▶ TASK REQUIREMENTS
Beneath this instruction is a listing. Transcribe from it only the stretch from the line with "inode list, cyclic" through the line with "Definition words32 (zs", both end lines included, exactly as written.
Segment Open
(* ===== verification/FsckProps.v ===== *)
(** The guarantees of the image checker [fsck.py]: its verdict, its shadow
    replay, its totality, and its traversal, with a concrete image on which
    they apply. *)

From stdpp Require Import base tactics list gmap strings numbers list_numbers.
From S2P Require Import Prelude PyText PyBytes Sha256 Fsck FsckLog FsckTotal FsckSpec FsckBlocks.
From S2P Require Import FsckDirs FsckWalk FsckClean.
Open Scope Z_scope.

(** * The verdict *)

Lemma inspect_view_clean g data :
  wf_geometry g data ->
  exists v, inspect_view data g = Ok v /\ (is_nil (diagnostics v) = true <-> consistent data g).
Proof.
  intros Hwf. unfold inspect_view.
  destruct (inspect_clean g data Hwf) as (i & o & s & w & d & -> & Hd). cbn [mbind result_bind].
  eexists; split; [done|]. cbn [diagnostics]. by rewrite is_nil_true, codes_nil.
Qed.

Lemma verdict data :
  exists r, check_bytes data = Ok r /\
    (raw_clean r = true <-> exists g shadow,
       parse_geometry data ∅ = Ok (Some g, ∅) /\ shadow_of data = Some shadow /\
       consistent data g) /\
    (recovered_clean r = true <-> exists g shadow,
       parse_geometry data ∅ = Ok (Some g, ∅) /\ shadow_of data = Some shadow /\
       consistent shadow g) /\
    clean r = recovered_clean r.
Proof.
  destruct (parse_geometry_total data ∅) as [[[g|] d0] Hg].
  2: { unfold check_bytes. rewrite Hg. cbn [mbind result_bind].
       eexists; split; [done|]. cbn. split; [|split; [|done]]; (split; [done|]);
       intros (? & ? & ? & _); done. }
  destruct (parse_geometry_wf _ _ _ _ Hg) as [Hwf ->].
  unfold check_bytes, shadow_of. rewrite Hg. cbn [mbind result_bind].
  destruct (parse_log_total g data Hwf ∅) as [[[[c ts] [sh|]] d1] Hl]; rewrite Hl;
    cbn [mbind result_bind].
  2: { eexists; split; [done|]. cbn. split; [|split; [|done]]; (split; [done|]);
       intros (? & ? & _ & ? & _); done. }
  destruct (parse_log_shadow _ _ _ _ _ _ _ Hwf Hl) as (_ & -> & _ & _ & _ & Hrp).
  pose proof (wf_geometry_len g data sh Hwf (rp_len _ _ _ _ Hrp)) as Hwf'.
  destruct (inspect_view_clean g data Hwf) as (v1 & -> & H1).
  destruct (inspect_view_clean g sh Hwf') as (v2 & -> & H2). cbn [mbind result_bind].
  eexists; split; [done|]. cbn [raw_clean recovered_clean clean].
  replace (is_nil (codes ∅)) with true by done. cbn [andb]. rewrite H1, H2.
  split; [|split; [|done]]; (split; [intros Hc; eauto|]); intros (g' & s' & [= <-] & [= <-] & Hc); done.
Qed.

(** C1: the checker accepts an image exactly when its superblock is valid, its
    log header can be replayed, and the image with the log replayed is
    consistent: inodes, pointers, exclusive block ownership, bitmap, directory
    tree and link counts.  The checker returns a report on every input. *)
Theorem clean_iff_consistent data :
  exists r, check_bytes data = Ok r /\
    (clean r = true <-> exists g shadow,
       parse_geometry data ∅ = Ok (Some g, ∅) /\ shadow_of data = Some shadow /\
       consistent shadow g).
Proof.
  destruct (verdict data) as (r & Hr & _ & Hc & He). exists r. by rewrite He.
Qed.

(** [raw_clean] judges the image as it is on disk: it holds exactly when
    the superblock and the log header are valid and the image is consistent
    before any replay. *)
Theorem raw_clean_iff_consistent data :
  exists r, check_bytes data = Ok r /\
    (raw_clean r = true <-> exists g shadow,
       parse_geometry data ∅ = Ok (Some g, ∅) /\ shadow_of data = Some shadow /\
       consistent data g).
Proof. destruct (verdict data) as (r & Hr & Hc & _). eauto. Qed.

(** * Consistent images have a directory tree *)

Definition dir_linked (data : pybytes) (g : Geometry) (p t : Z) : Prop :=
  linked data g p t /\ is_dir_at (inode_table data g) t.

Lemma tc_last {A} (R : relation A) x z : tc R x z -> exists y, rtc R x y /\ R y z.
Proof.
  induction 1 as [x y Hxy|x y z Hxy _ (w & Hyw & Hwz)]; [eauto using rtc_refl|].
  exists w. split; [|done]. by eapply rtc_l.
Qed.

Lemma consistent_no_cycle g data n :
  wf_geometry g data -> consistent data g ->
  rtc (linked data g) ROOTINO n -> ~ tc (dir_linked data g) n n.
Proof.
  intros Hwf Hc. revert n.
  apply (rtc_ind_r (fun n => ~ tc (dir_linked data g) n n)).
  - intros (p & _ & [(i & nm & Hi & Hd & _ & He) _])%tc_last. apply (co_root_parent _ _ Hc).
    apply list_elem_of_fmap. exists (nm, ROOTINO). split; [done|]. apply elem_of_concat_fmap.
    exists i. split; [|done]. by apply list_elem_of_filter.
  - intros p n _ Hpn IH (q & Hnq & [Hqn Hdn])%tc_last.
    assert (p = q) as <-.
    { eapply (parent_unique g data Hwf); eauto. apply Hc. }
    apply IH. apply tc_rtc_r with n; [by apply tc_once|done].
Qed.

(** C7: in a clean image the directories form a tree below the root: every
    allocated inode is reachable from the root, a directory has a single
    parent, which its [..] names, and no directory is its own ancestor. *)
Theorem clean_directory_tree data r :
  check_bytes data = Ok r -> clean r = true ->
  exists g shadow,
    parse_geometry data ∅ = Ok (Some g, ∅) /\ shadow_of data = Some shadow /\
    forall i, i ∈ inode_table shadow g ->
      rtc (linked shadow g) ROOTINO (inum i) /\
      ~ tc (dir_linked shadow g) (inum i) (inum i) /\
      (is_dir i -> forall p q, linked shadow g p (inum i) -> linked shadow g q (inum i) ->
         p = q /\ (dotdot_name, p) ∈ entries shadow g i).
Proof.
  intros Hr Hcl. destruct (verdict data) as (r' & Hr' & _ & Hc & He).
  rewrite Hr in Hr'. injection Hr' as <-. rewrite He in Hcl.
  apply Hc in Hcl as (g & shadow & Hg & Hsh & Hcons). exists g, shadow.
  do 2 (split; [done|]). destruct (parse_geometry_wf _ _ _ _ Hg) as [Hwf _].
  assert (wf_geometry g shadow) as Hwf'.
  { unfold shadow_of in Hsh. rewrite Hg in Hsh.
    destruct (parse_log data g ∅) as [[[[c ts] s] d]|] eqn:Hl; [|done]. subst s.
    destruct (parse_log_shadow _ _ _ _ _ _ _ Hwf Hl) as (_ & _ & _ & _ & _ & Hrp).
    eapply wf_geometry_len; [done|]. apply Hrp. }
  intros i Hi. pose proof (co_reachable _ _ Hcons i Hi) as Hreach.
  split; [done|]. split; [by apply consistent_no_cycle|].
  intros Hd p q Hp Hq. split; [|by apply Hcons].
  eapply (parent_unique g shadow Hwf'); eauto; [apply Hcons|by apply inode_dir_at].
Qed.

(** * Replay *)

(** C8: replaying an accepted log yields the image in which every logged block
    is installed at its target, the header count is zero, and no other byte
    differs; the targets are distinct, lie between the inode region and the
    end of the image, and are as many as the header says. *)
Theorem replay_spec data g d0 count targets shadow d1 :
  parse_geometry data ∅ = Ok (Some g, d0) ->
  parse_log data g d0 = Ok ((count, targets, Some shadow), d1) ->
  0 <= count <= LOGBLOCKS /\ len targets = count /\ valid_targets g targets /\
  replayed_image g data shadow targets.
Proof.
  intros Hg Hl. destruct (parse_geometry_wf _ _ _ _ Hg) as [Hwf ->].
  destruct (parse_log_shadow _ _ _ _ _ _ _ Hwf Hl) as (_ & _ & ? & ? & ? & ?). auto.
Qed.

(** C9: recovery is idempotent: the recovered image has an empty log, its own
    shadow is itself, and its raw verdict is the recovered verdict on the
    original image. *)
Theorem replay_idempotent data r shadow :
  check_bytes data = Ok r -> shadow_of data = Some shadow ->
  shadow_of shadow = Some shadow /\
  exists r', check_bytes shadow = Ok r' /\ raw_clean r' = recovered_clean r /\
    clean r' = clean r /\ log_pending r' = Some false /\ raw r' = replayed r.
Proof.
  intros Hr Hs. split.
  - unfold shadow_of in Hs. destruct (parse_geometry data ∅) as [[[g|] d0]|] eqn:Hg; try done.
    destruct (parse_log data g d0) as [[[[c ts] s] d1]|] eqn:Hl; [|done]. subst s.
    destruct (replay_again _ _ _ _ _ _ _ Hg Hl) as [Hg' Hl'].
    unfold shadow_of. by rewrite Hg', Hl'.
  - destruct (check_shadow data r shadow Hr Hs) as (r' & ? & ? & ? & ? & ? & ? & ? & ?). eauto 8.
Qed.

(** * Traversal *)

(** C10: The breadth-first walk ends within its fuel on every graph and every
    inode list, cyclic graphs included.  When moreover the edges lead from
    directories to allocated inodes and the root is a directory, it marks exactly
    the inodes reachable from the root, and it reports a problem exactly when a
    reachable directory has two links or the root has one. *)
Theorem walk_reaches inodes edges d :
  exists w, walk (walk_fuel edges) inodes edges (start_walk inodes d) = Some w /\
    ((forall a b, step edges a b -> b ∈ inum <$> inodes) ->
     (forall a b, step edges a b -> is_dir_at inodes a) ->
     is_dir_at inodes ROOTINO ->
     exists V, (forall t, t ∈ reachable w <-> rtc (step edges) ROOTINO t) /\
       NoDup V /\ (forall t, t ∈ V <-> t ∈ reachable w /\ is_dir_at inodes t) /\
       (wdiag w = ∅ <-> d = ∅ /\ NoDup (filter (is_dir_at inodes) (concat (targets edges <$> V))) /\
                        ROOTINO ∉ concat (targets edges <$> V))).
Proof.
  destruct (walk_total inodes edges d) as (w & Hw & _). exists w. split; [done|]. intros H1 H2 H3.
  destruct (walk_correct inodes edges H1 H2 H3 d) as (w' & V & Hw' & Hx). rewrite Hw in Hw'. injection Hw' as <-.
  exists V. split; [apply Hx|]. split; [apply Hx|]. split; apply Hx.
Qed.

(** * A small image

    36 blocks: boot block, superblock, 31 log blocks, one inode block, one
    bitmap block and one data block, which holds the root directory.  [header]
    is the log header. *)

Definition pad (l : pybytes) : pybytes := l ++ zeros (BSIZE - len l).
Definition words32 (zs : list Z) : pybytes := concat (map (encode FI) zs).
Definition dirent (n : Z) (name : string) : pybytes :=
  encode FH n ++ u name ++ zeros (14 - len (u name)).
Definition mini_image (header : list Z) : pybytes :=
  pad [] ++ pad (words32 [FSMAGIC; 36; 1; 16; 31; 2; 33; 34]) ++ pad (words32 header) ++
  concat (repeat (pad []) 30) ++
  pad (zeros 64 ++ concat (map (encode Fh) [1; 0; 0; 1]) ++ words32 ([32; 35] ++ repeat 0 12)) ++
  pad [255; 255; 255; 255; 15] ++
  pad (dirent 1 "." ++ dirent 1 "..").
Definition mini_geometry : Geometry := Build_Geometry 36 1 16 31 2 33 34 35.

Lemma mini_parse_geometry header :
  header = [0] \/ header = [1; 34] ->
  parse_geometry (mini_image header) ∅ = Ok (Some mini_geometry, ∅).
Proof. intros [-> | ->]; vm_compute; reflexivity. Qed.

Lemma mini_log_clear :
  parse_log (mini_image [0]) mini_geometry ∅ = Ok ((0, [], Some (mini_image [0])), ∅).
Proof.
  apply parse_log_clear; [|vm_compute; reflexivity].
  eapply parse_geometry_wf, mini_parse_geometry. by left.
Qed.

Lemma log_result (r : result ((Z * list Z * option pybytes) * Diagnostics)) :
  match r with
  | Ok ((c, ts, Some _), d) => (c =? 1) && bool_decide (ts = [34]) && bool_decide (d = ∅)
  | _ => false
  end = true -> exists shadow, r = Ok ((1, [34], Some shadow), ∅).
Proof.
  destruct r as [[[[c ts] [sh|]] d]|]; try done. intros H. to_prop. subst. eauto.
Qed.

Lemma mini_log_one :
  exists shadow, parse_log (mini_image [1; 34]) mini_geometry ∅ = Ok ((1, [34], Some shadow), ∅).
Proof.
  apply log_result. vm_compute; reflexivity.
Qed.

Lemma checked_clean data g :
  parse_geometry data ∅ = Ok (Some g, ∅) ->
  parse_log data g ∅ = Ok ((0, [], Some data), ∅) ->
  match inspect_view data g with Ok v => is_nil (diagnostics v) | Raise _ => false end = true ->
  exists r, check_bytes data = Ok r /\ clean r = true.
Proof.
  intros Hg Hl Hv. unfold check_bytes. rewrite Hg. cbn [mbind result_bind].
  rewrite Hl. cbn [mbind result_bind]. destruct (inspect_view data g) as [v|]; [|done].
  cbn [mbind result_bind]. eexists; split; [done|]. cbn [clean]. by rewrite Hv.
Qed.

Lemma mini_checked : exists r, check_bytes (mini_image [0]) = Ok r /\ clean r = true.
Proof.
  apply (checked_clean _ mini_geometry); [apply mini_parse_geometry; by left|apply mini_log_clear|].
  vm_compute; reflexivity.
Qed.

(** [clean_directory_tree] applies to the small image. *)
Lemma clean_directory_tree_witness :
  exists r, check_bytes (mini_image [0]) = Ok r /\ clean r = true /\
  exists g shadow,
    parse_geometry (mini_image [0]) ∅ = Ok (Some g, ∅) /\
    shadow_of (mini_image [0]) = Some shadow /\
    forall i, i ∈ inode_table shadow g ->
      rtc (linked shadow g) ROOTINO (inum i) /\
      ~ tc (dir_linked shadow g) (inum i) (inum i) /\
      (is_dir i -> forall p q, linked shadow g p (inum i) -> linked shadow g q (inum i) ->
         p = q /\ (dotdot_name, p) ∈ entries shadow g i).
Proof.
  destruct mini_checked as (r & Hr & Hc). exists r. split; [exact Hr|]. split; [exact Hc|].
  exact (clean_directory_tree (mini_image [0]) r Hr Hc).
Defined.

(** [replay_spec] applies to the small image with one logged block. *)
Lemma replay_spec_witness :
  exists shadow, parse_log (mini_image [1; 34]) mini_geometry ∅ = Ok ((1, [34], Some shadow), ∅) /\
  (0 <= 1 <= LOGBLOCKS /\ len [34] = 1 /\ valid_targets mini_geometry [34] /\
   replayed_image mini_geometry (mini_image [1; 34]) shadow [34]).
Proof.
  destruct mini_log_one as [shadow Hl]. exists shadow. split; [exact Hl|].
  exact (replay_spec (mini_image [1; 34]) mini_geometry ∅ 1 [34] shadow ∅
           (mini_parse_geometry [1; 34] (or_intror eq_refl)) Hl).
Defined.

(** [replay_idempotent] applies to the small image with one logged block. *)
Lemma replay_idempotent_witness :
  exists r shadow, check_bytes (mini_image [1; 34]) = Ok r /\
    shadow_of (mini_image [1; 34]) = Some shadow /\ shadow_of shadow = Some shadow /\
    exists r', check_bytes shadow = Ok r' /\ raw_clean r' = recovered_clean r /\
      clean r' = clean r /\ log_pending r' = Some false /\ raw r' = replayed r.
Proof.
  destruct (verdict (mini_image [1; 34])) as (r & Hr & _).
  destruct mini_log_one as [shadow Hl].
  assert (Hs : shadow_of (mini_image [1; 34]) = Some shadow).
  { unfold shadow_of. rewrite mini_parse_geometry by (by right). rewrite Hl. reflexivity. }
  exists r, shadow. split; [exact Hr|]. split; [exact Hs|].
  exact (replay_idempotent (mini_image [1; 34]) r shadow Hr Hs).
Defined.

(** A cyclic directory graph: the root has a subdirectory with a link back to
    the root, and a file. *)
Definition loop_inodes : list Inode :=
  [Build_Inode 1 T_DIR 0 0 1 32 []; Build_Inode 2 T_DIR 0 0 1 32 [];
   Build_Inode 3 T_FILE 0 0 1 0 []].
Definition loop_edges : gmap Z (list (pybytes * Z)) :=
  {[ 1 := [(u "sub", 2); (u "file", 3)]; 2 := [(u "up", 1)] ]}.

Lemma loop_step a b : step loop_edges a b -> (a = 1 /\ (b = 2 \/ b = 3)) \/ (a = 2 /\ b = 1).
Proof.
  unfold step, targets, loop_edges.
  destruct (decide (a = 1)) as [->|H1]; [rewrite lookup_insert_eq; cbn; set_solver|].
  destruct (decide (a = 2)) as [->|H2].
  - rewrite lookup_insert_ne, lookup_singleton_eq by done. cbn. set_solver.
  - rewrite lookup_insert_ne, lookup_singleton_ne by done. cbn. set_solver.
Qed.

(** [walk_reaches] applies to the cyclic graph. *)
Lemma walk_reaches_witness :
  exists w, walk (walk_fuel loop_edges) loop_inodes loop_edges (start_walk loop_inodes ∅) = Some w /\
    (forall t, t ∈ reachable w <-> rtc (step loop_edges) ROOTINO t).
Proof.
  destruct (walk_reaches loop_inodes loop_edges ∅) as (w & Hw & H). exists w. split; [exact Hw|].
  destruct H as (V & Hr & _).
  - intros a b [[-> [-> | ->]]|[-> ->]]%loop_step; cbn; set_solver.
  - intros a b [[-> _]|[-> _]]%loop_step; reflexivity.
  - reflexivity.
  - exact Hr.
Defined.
Segment Closed
▶ EXERCISE RESULT
    inode list, cyclic graphs included.  When moreover the edges lead from
    directories to allocated inodes and the root is a directory, it marks exactly
    the inodes reachable from the root, and it reports a problem exactly when a
    reachable directory has two links or the root has one. *)
Theorem walk_reaches inodes edges d :
  exists w, walk (walk_fuel edges) inodes edges (start_walk inodes d) = Some w /\
    ((forall a b, step edges a b -> b ∈ inum <$> inodes) ->
     (forall a b, step edges a b -> is_dir_at inodes a) ->
     is_dir_at inodes ROOTINO ->
     exists V, (forall t, t ∈ reachable w <-> rtc (step edges) ROOTINO t) /\
       NoDup V /\ (forall t, t ∈ V <-> t ∈ reachable w /\ is_dir_at inodes t) /\
       (wdiag w = ∅ <-> d = ∅ /\ NoDup (filter (is_dir_at inodes) (concat (targets edges <$> V))) /\
                        ROOTINO ∉ concat (targets edges <$> V))).
Proof.
  destruct (walk_total inodes edges d) as (w & Hw & _). exists w. split; [done|]. intros H1 H2 H3.
  destruct (walk_correct inodes edges H1 H2 H3 d) as (w' & V & Hw' & Hx). rewrite Hw in Hw'. injection Hw' as <-.
  exists V. split; [apply Hx|]. split; [apply Hx|]. split; apply Hx.
Qed.

(** * A small image

    36 blocks: boot block, superblock, 31 log blocks, one inode block, one
    bitmap block and one data block, which holds the root directory.  [header]
    is the log header. *)

Definition pad (l : pybytes) : pybytes := l ++ zeros (BSIZE - len l).
Definition words32 (zs : list Z) : pybytes := concat (map (encode FI) zs).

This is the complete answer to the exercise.